Please repeat the records below exactly, from the first line through the line containing "fs_exists : path -> bool;", and nothing more.

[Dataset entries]

-------------------------

(** The loop of [seq]; every turn goes up one parent. *)
Fixpoint seq_loop (fuel : nat) (m : Make) (skip : list Token) : outcome Make :=
  match fuel with
  | O => Undefined
  | S fuel =>
      p ← this_parent m;
      if token_in skip (type_of (heap_of m) p) then
        m ← extend_node m;
        p ← this_parent m;
        seq_loop fuel (with_node (Some p) m) skip
      else Returns m
  end.

(** [Make::seq] *)
Definition make_seq (m : Make) (type : Token) (skip : list Token) : outcome Make :=
  m ← ensure_group m;
  m ← seq_loop (depth_fuel (heap_of m)) m skip;
  m ← extend_node m;
  p ← this_parent m;
  if token_eqb (type_of (heap_of m) p) type then Returns (with_node (Some p) m)
  else
    let '(group, h) := pop_back (heap_of m) p in
    group ← or_undefined group;
    loc ← match_at (re_match m) 0;
    let '(seq, h) := create h type (location_mul loc (location_of h group)) in
    let h := push_back h p (Some seq) in
    let h := push_back h seq (Some group) in
    Returns (with_node (Some seq) (with_heap h m)).

(** The loop of [done]; every turn goes up a parent at least. *)
Fixpoint done_loop (fuel : nat) (m : Make) : outcome Make :=
  match fuel with
  | O => Undefined
  | S fuel =>
      n ← this_node m;
      match parent_of (heap_of m) n with
      | None => Returns m
      | Some _ =>
          let '(e, m) := make_error m (location_of (heap_of m) n) (bytes "this is unclosed") in
          let m := with_heap (push_back (heap_of m) n (Some e)) m in
          m ← term m [];
          n ← this_node m;
          m ← term (with_node (parent_of (heap_of m) n) m) [];
          done_loop fuel m
      end
  end.

(** [Make::done] *)
Definition make_done (m : Make) : outcome (Node * World) :=
  m ← term m [];
  m ← done_loop (depth_fuel (heap_of m)) m;
  if bool_decide (node m = Some (make_top m)) then Returns (make_top m, world m) else Throws.

(** * [class Parse] *)

(** [ParseEffect], [RuleDef] *)
Definition ParseEffect := Make -> outcome Make.
Record Rule := mkRule { rule_regex : TRegex; effect : ParseEffect }.

Inductive depth := depth_file | depth_directory | depth_subdirectories.

(** [std::filesystem] as the program uses it, and [SourceDef::load]: a readable file has an
    origin and contents. *)
Record FileSystem := mkFileSystem {
  path : Type;
  path_lt : path -> path -> bool;
  fs_exists : path -> bool;
  canonical : path -> path;
  is_regular_file : path -> bool;
  is_directory : path -> bool;
  directory_iterator : path -> list path;
  stem : path -> list Z;
  load : path -> option (list Z * list Z)
}.
Context {fs : FileSystem}.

-------------------------

→ FINISHED EXERCISE:
(** The loop of [seq]; every turn goes up one parent. *)
Fixpoint seq_loop (fuel : nat) (m : Make) (skip : list Token) : outcome Make :=
  match fuel with
  | O => Undefined
  | S fuel =>
      p ← this_parent m;
      if token_in skip (type_of (heap_of m) p) then
        m ← extend_node m;
        p ← this_parent m;
        seq_loop fuel (with_node (Some p) m) skip
      else Returns m
  end.

(** [Make::seq] *)
Definition make_seq (m : Make) (type : Token) (skip : list Token) : outcome Make :=
  m ← ensure_group m;
  m ← seq_loop (depth_fuel (heap_of m)) m skip;
  m ← extend_node m;
  p ← this_parent m;
  if token_eqb (type_of (heap_of m) p) type then Returns (with_node (Some p) m)
  else
    let '(group, h) := pop_back (heap_of m) p in
    group ← or_undefined group;
    loc ← match_at (re_match m) 0;
    let '(seq, h) := create h type (location_mul loc (location_of h group)) in
    let h := push_back h p (Some seq) in
    let h := push_back h seq (Some group) in
    Returns (with_node (Some seq) (with_heap h m)).

(** The loop of [done]; every turn goes up a parent at least. *)
Fixpoint done_loop (fuel : nat) (m : Make) : outcome Make :=
  match fuel with
  | O => Undefined
  | S fuel =>
      n ← this_node m;
      match parent_of (heap_of m) n with
      | None => Returns m
      | Some _ =>
          let '(e, m) := make_error m (location_of (heap_of m) n) (bytes "this is unclosed") in
          let m := with_heap (push_back (heap_of m) n (Some e)) m in
          m ← term m [];
          n ← this_node m;
          m ← term (with_node (parent_of (heap_of m) n) m) [];
          done_loop fuel m
      end
  end.

(** [Make::done] *)
Definition make_done (m : Make) : outcome (Node * World) :=
  m ← term m [];
  m ← done_loop (depth_fuel (heap_of m)) m;
  if bool_decide (node m = Some (make_top m)) then Returns (make_top m, world m) else Throws.

(** * [class Parse] *)

(** [ParseEffect], [RuleDef] *)
Definition ParseEffect := Make -> outcome Make.
Record Rule := mkRule { rule_regex : TRegex; effect : ParseEffect }.

Inductive depth := depth_file | depth_directory | depth_subdirectories.

(** [std::filesystem] as the program uses it, and [SourceDef::load]: a readable file has an
    origin and contents. *)
Record FileSystem := mkFileSystem {
  path : Type;
  path_lt : path -> path -> bool;
  fs_exists : path -> bool;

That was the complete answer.